** Stored data **
(* ===== verification/VoxelHidden.v ===== *)
(** * Players whose login is in progress are not seen

    [CoreEventBuilder] filters the events of a batch: while a login is prepared and not yet
    finalized, nothing is sent to its player and no event names its entity. *)

From Stdlib Require Import Floats.SpecFloat.
From S2P Require Import Prelude VoxelModel VoxelItems VoxelContent VoxelState VoxelOverlay VoxelWindow VoxelClick VoxelWorld VoxelEvents VoxelOps VoxelKeeps VoxelRefine VoxelTx VoxelInvariant VoxelCommit VoxelReach.

(** The player an event is addressed to, or is kept from. *)
Definition addressed (t : EventTarget) : option PlayerId :=
  match t with ToPlayer p | EveryoneExcept p => Some p | ToConnection _ => None end.
(** The entities of players that an event names. *)
Definition named_entities (e : CoreEvent) : list EntityId :=
  match e with
  | EntityMoved id _ | EntitySpawned id _ | BlockBreakingProgress id _ _ _ => [id]
  | EntityDespawned ids => ids
  | _ => []
  end.
Definition unseen (p : PlayerId) (e : EntityId) (ev : TargetedEvent) : Prop :=
  addressed (target ev) <> Some p /\ e ∉ named_entities (event ev).

Section Hidden.
Context {CB : ContentBehavior}.

Lemma sanitize_unseen hidden entities p e ev ev' :
  p ∈ hidden -> e ∈ entities -> sanitize_hidden_event hidden entities ev = Some ev' -> unseen p e ev'.
Proof.
  intros Hp He H. unfold sanitize_hidden_event in H. cbv zeta in H.
  match type of H with
  | match _ with ToPlayer _ => if _ then None else ?x | _ => _ end = _ =>
      assert (x = Some ev' /\ addressed (target ev) <> Some p) as [Hs Ha]
  end.
  { destruct (target ev); [by split|..]; case_bool_decide; try done; (split; [done|]);
      intros [= ->]; done. }
  clear H. destruct (event ev) eqn:Hev;
    try (injection Hs as <-; split; [done|]; rewrite Hev; cbn; set_solver);
    try (case_bool_decide; [done|]; injection Hs as <-; split; [done|]; rewrite Hev; cbn; set_solver).
  destruct (filter _ entity_ids) as [|id ids] eqn:Hf; [done|]. injection Hs as <-. split; [done|].
  cbn [event named_entities]. rewrite <- Hf. intros Hin. apply list_elem_of_filter in Hin as [Hin _]. done.
Qed.

Definition hides (p : PlayerId) (e : EntityId) (b : CoreEventBuilder) : Prop :=
  p ∈ hidden_players b /\ hidden_player_entities b !! p = Some e.

(** The login an operation is about. *)
Definition op_login (op : CoreOp) : option PlayerId :=
  match op with PrepareLogin p _ _ | FinalizeLogin _ p => Some p | _ => None end.

Lemma build_unseen core applied b events b' p e :
  hides p e b' -> build core applied b = (events, b') -> Forall (unseen p e) events.
Proof.
  intros [Hp He] [= <- <-]. apply Forall_forall. intros ev Hin. unfold filter_hidden_events in Hin.
  apply list_elem_of_omap in Hin as (ev0 & _ & Hs). eapply sanitize_unseen; [exact Hp| |exact Hs].
  unfold hidden_entities. apply elem_of_union. left. apply elem_of_list_to_set, list_elem_of_fmap. exists (p, e). split; [done|].
  by apply (elem_of_map_to_list _ p e).
Qed.

Lemma build_hides core applied b p e :
  (forall q e', applied = AppliedPrepareLogin q e' -> q <> p) ->
  (forall q d, applied = AppliedFinalizeLogin q d -> q <> p) ->
  hides p e b -> hides p e (build core applied b).2.
Proof.
  intros Hprep Hfin [Hp He]. unfold build. cbn [snd].
  destruct applied as [q e'|q d| | | | | | | | | | | | | | | | | | | ]; try done.
  - pose proof (Hprep q e' eq_refl). split; cbn; [set_solver|by rewrite lookup_insert_ne].
  - pose proof (Hfin q d eq_refl). split; cbn; [set_solver|by rewrite lookup_delete_ne].
Qed.

(** What was applied is what the operation says. *)
Lemma reduce_login now P op (c : ServerCore) r c' p :
  op_login op <> Some p -> reduce_core_op now P op c = Some (r, c') ->
  (forall q e, r = AppliedPrepareLogin q e -> q <> p) /\
  (forall q d, r = AppliedFinalizeLogin q d -> q <> p).
Proof.
  intros Hop H. destruct op; cbn [reduce_core_op] in H;
    first [apply fmap_inv in H as (d & _ & ->) | apply V_bind_inv in H as (u & c1 & _ & [= <- _])
          | injection H as <- _ | idtac];
    split; intros; simplify_eq; try done; cbn in Hop; congruence.
Qed.

Lemma run_unseen now P p e ops : forall b c events c',
  hides p e b -> Forall (fun op => op_login op <> Some p) ops ->
  run_core_ops now P b ops c = Some (events, c') -> Forall (unseen p e) events.
Proof.
  induction ops as [|op ops IH]; intros b c events c' Hb Hops H; [by injection H as <- _|].
  apply Forall_cons in Hops as [Hop Hops].
  apply run_cons in H as (r & c1 & ev & b' & rest & Hr & Hbuild & H & ->).
  apply (reduce_login _ _ _ _ _ _ p) in Hr as [H1 H2]; [|done].
  assert (hides p e b') as Hb' by (pose proof (build_hides c1 r b p e H1 H2 Hb) as Hh; by rewrite Hbuild in Hh).
  apply Forall_app. split; [by eapply build_unseen|by eapply IH].
Qed.

(** From the moment its login is prepared until it is finalized, a player is not seen:
    whatever other operations the batch holds, no event of it is addressed to the player (or
    kept from it alone), and none moves, spawns or despawns its entity or shows it digging. *)
Theorem prepared_player_hidden now P b p player e ops c events c' :
  Forall (fun op => op_login op <> Some p) ops ->
  run_core_ops now P b (PrepareLogin p player e :: ops) c = Some (events, c') ->
  Forall (unseen p e) events.
Proof.
  intros Hops H. apply run_cons in H as (r & c1 & ev & b' & rest & Hr & Hbuild & H & ->).
  cbn [reduce_core_op] in Hr. apply V_bind_inv in Hr as (u & c2 & _ & [= <- <-]).
  assert (hides p e b') as Hb'.
  { injection Hbuild as _ <-. split; cbn; [set_solver|apply lookup_insert_eq]. }
  apply Forall_app. split; [by eapply build_unseen|by eapply run_unseen].
Qed.
End Hidden.

(** The second player of a server logs in, walks and starts to dig; the first one moves. *)
Definition sample_guest_ops : list CoreOp :=
  [PrepareLogin 8 (default_player 8 "steve" (mkBlockPos 0 4 0) creative_starter_inventory) 2;
   SetPlayerPose 8 None (Some (S754_zero false)) None true; BeginMining 8 (mkBlockPos 0 3 0) 50;
   SetPlayerPose 7 None (Some (S754_zero false)) None true; SetBlock (mkBlockPos 1 3 0) None].
Definition sample_guest_run : option (list TargetedEvent * ServerCore) :=
  run_core_ops 50 {[8]} (builder_new ∅) sample_guest_ops sample_online.
Definition sample_guest_events : list TargetedEvent := default [] (fst <$> sample_guest_run).

Lemma prepared_player_hidden_witness :
  Forall (unseen 8 2) sample_guest_events /\ length sample_guest_events = 1%nat.
Proof.
  split; [|vm_compute; reflexivity].
  assert (exists c', sample_guest_run = Some (sample_guest_events, c')) as [c' H].
  { assert (match sample_guest_run with Some _ => true | None => false end = true) as Hs
      by (vm_compute; reflexivity).
    unfold sample_guest_events. destruct sample_guest_run as [[ev c']|]; [by exists c'|done]. }
  unfold sample_guest_run, sample_guest_ops in H. revert H. generalize sample_guest_events.
  generalize sample_online. intros c events H. eapply prepared_player_hidden; [|exact H].
  by repeat constructor.
Defined.
(** ** What an import admits *)

(** The links between the stores that [validate] asks for. *)
Record transfer_ok (c : ServerCore) : Prop := mkTransferOk {
  tk_player p e : e_players (entities c) !! p = Some e ->
    e_kinds (entities c) !! e = Some KindPlayer /\
    pi_player_id <$> e_identity (entities c) !! e = Some p /\
    (is_Some (e_transform (entities c) !! e) /\ is_Some (e_vitals (entities c) !! e) /\
     is_Some (e_inventory (entities c) !! e) /\ is_Some (e_hotbar (entities c) !! e)) /\
    ss_entity_id <$> s_sessions (sessions c) !! p = Some e;
  tk_identity e i : e_identity (entities c) !! e = Some i ->
    e_players (entities c) !! pi_player_id i = Some e;
  tk_session p v : s_sessions (sessions c) !! p = Some v ->
    e_players (entities c) !! p = Some (ss_entity_id v);
  tk_dropped e : is_Some (e_dropped (entities c) !! e) -> e_kinds (entities c) !! e = Some KindDroppedItem;
  tk_next : e_kinds (entities c) !! e_next_id (entities c) = None
}.

Lemma core_ok_transfer c : core_ok c -> transfer_ok c.
Proof.
  intros Hc. constructor.
  - intros p e He. destruct (ck_player c Hc p e He) as ([v Hv] & Hk & name & Hi).
    assert (is_Some (e_identity (entities c) !! e)) as Hs by eauto.
    split_and!; [done|by rewrite Hi|by apply (ck_transform c Hc)|by apply (ck_vitals c Hc)
      |by apply (ck_inventory c Hc)|by apply (ck_hotbar c Hc)|].
    pose proof (ck_session c Hc p v Hv) as Hp. rewrite He in Hp. injection Hp as ->. by rewrite Hv.
  - apply (ck_identity c Hc).
  - apply (ck_session c Hc).
  - apply (ck_dropped c Hc).
  - destruct (e_kinds (entities c) !! e_next_id (entities c)) eqn:E; [|done].
    assert (e_next_id (entities c) < e_next_id (entities c)) by (apply (ck_kinds c Hc); eauto). lia.
Qed.

Lemma result_bind_ok {E A B} (m : result E A) (f : A -> result E B) b :
  m ≫= f = Ok b <-> exists a, m = Ok a /\ f a = Ok b.
Proof. destruct m; cbn; split; [eauto|naive_solver|..]; intros; naive_solver. Qed.
Lemma ensure_ok ok reason : ensure ok reason = Ok tt <-> ok = true.
Proof. by destruct ok. Qed.
Lemma then_ok {E B} (m : result E unit) (k : result E B) b : (m ;; k) = Ok b <-> m = Ok tt /\ k = Ok b.
Proof. rewrite result_bind_ok. split; [intros ([] & ? & ?); done|intros [? ?]; by exists tt]. Qed.
Lemma all_ok_spec {A} (f : A -> result CoreTransferError unit) l :
  all_ok f l = Ok tt <-> forall x, x ∈ l -> f x = Ok tt.
Proof.
  induction l as [|x l IH]; cbn [all_ok]; [by split; [intros _ x Hx; set_solver|]|].
  rewrite then_ok, IH. set_solver.
Qed.

Lemma elem_of_sorted_ids {A} (m : gmap Z A) k : k ∈ sorted_ids (dom m) <-> is_Some (m !! k).
Proof.
  unfold sorted_ids. rewrite (merge_sort_Permutation Z.le (elements (dom m))), elem_of_elements.
  apply elem_of_dom.
Qed.
Lemma has_key_true {A} e (m : gmap EntityId A) : has_key e m = true <-> is_Some (m !! e).
Proof. apply bool_decide_eq_true. Qed.

Section Validate.
Context (v : CoreVersion).
Let c := core_state v.

Lemma validate_player_ok p e : e_players (entities c) !! p = Some e ->
  validate_player (from_version v) p = Ok tt <->
  e_kinds (entities c) !! e = Some KindPlayer /\
  pi_player_id <$> e_identity (entities c) !! e = Some p /\
  (is_Some (e_transform (entities c) !! e) /\ is_Some (e_vitals (entities c) !! e) /\
   is_Some (e_inventory (entities c) !! e) /\ is_Some (e_hotbar (entities c) !! e)) /\
  ss_entity_id <$> s_sessions (sessions c) !! p = Some e.
Proof.
  intros He. unfold validate_player. cbn [from_version tv_entities tv_sessions tv_players_by_player_id
    tv_player_identity tv_player_sessions tv_entity_kinds tv_player_transform tv_player_vitals
    tv_player_inventory tv_player_selected_hotbar].
  unfold c in He. rewrite He, !then_ok, !ensure_ok, !andb_true_iff, !has_key_true, !bool_decide_eq_true.
  unfold c. tauto.
Qed.
Lemma validate_identity_ok e i : e_identity (entities c) !! e = Some i ->
  validate_identity (from_version v) e = Ok tt <-> e_players (entities c) !! pi_player_id i = Some e.
Proof.
  intros He. unfold validate_identity. cbn. unfold c in He. rewrite He, ensure_ok. apply bool_decide_eq_true.
Qed.
Lemma validate_session_ok p w : s_sessions (sessions c) !! p = Some w ->
  validate_session (from_version v) p = Ok tt <-> e_players (entities c) !! p = Some (ss_entity_id w).
Proof.
  intros He. unfold validate_session. cbn. unfold c in He. rewrite He, ensure_ok. apply bool_decide_eq_true.
Qed.

Lemma validate_ok : validate (from_version v) = Ok tt <-> transfer_ok c.
Proof.
  unfold validate. rewrite !then_ok, !all_ok_spec, ensure_ok, negb_true_iff.
  cbn [from_version tv_entities tv_sessions tv_players_by_player_id tv_player_identity
    tv_player_sessions tv_dropped_items tv_next_entity_id tv_entity_kinds].
  setoid_rewrite elem_of_sorted_ids. fold c.
  assert (has_key (e_next_id (entities c)) (e_kinds (entities c)) = false <->
    e_kinds (entities c) !! e_next_id (entities c) = None) as ->
    by (rewrite <- not_true_iff_false, has_key_true; symmetry; apply eq_None_not_Some).
  split.
  - intros (Hp & Hi & Hs & Hd & Hn). constructor; [..|exact Hn].
    + intros p e He. apply validate_player_ok; [done|]. apply Hp. eauto.
    + intros e i He. apply validate_identity_ok; [done|]. apply Hi. eauto.
    + intros p w Hw. apply validate_session_ok; [done|]. apply Hs. eauto.
    + intros e He. apply Hd in He. by apply ensure_ok, bool_decide_eq_true in He.
  - intros [Hp Hi Hs Hd Hn]. split_and!; [..|exact Hn].
    + intros p [e He]. apply (validate_player_ok p e He). by apply Hp.
    + intros e [i He]. apply (validate_identity_ok e i He). by apply Hi.
    + intros p [w Hw]. apply (validate_session_ok p w Hw). by apply Hs.
    + intros e He. apply ensure_ok, bool_decide_eq_true. by apply Hd.
Qed.
End Validate.

Lemma from_version_into s v : from_version v = s -> 
  into_version s = (validate s ;; Ok v).
Proof. intros <-. by destruct v as [r [[] [] []]]. Qed.

(** C37: the import of a snapshot admits exactly the versions whose stores are linked: it
    succeeds with a version if and only if the snapshot has the supported format, is that
    version's snapshot, field by field, and every player has its entity of the right kind, its
    identity, its components and its session, every identity and session its player, every
    dropped item its kind, and the next entity id is unused. *)
Theorem into_version_exact s v :
  into_version s = Ok v <->
  tv_format_major s = CORE_TRANSFER_FORMAT_MAJOR /\ from_version v = s /\ transfer_ok (core_state v).
Proof.
  split.
  - intros H. assert (tv_format_major s = CORE_TRANSFER_FORMAT_MAJOR /\ from_version v = s) as [Hf Hs].
    { unfold into_version in H. destruct (negb _) eqn:Ef; [done|].
      apply negb_false_iff, Z.eqb_eq in Ef. split; [done|].
      apply then_ok in H as [_ [= <-]]. destruct s as [? ? [] [] []]. cbn in Ef. by subst. }
    split_and!; [done|done|]. rewrite (from_version_into s v Hs) in H.
    apply then_ok in H as [H _]. rewrite <- Hs in H. by apply validate_ok.
  - intros (_ & Hs & Hok). rewrite (from_version_into s v Hs). apply then_ok. split; [|done].
    rewrite <- Hs. by apply validate_ok.
Qed.

(** ** Round trips

    The codec reads back what it wrote, whatever follows. *)
Definition codec_ok `{Cbor T} (v : T) : Prop :=
  exists chunks, into_chunks v = (chunks, None) /\
    forall rest, from_reader (mjoin chunks ++ rest) = inr (v, rest).

Lemma write_chunks_ok alloc chunks : forall w w',
  write_chunks alloc chunks w = (true, w') ->
  tw_bytes w' = tw_bytes w ++ mjoin chunks /\ tw_limit w' = tw_limit w /\
  (len (tw_bytes w) <= tw_limit w -> len (tw_bytes w') <= tw_limit w).
Proof.
  induction chunks as [|data chunks IH]; intros w w' H.
  - injection H as <-. cbn. by rewrite app_nil_r.
  - cbn [write_chunks] in H. destruct data as [|b data]; [by apply IH in H|].
    set (d := b :: data) in *. destruct (transfer_write alloc d w) as [ok w1] eqn:E.
    destruct ok; [|done]. unfold transfer_write in E. cbv zeta in E.
    repeat (case_match; [by injection E|]). injection E as <-. apply IH in H as (Hb & Hl & Hlim).
    cbn [tw_bytes tw_limit] in *. rewrite mjoin_cons, app_assoc. split_and!; [done|done|].
    intros _. apply Hlim. rewrite length_app, Nat2Z.inj_add. by apply Z.ltb_ge.
Qed.

Lemma encode_len alloc `{Cbor T} (v : T) limit bytes :
  0 <= limit -> encode_transfer alloc v limit = Ok bytes -> len bytes <= limit.
Proof.
  intros Hl He. unfold encode_transfer in He. destruct (into_chunks v) as [chunks error].
  destruct (write_chunks _ _ _) as [ok w] eqn:Ew.
  destruct ok; [|by destruct (tw_failure w) as [[]|]].
  destruct error; [by destruct (tw_failure w) as [[]|]|]. injection He as <-.
  apply write_chunks_ok in Ew as (_ & _ & Hlim). by apply Hlim.
Qed.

** Problem requirements **
All that is needed is the exact run of lines above from the line containing "by apply Hi." through the line containing "into_version s = Ok v <->", both of them included.

** Task response **
    + intros e [i He]. apply (validate_identity_ok e i He). by apply Hi.
    + intros p [w Hw]. apply (validate_session_ok p w Hw). by apply Hs.
    + intros e He. apply ensure_ok, bool_decide_eq_true. by apply Hd.
Qed.
End Validate.

Lemma from_version_into s v : from_version v = s -> 
  into_version s = (validate s ;; Ok v).
Proof. intros <-. by destruct v as [r [[] [] []]]. Qed.

(** C37: the import of a snapshot admits exactly the versions whose stores are linked: it
    succeeds with a version if and only if the snapshot has the supported format, is that
    version's snapshot, field by field, and every player has its entity of the right kind, its
    identity, its components and its session, every identity and session its player, every
    dropped item its kind, and the next entity id is unused. *)
Theorem into_version_exact s v :
  into_version s = Ok v <->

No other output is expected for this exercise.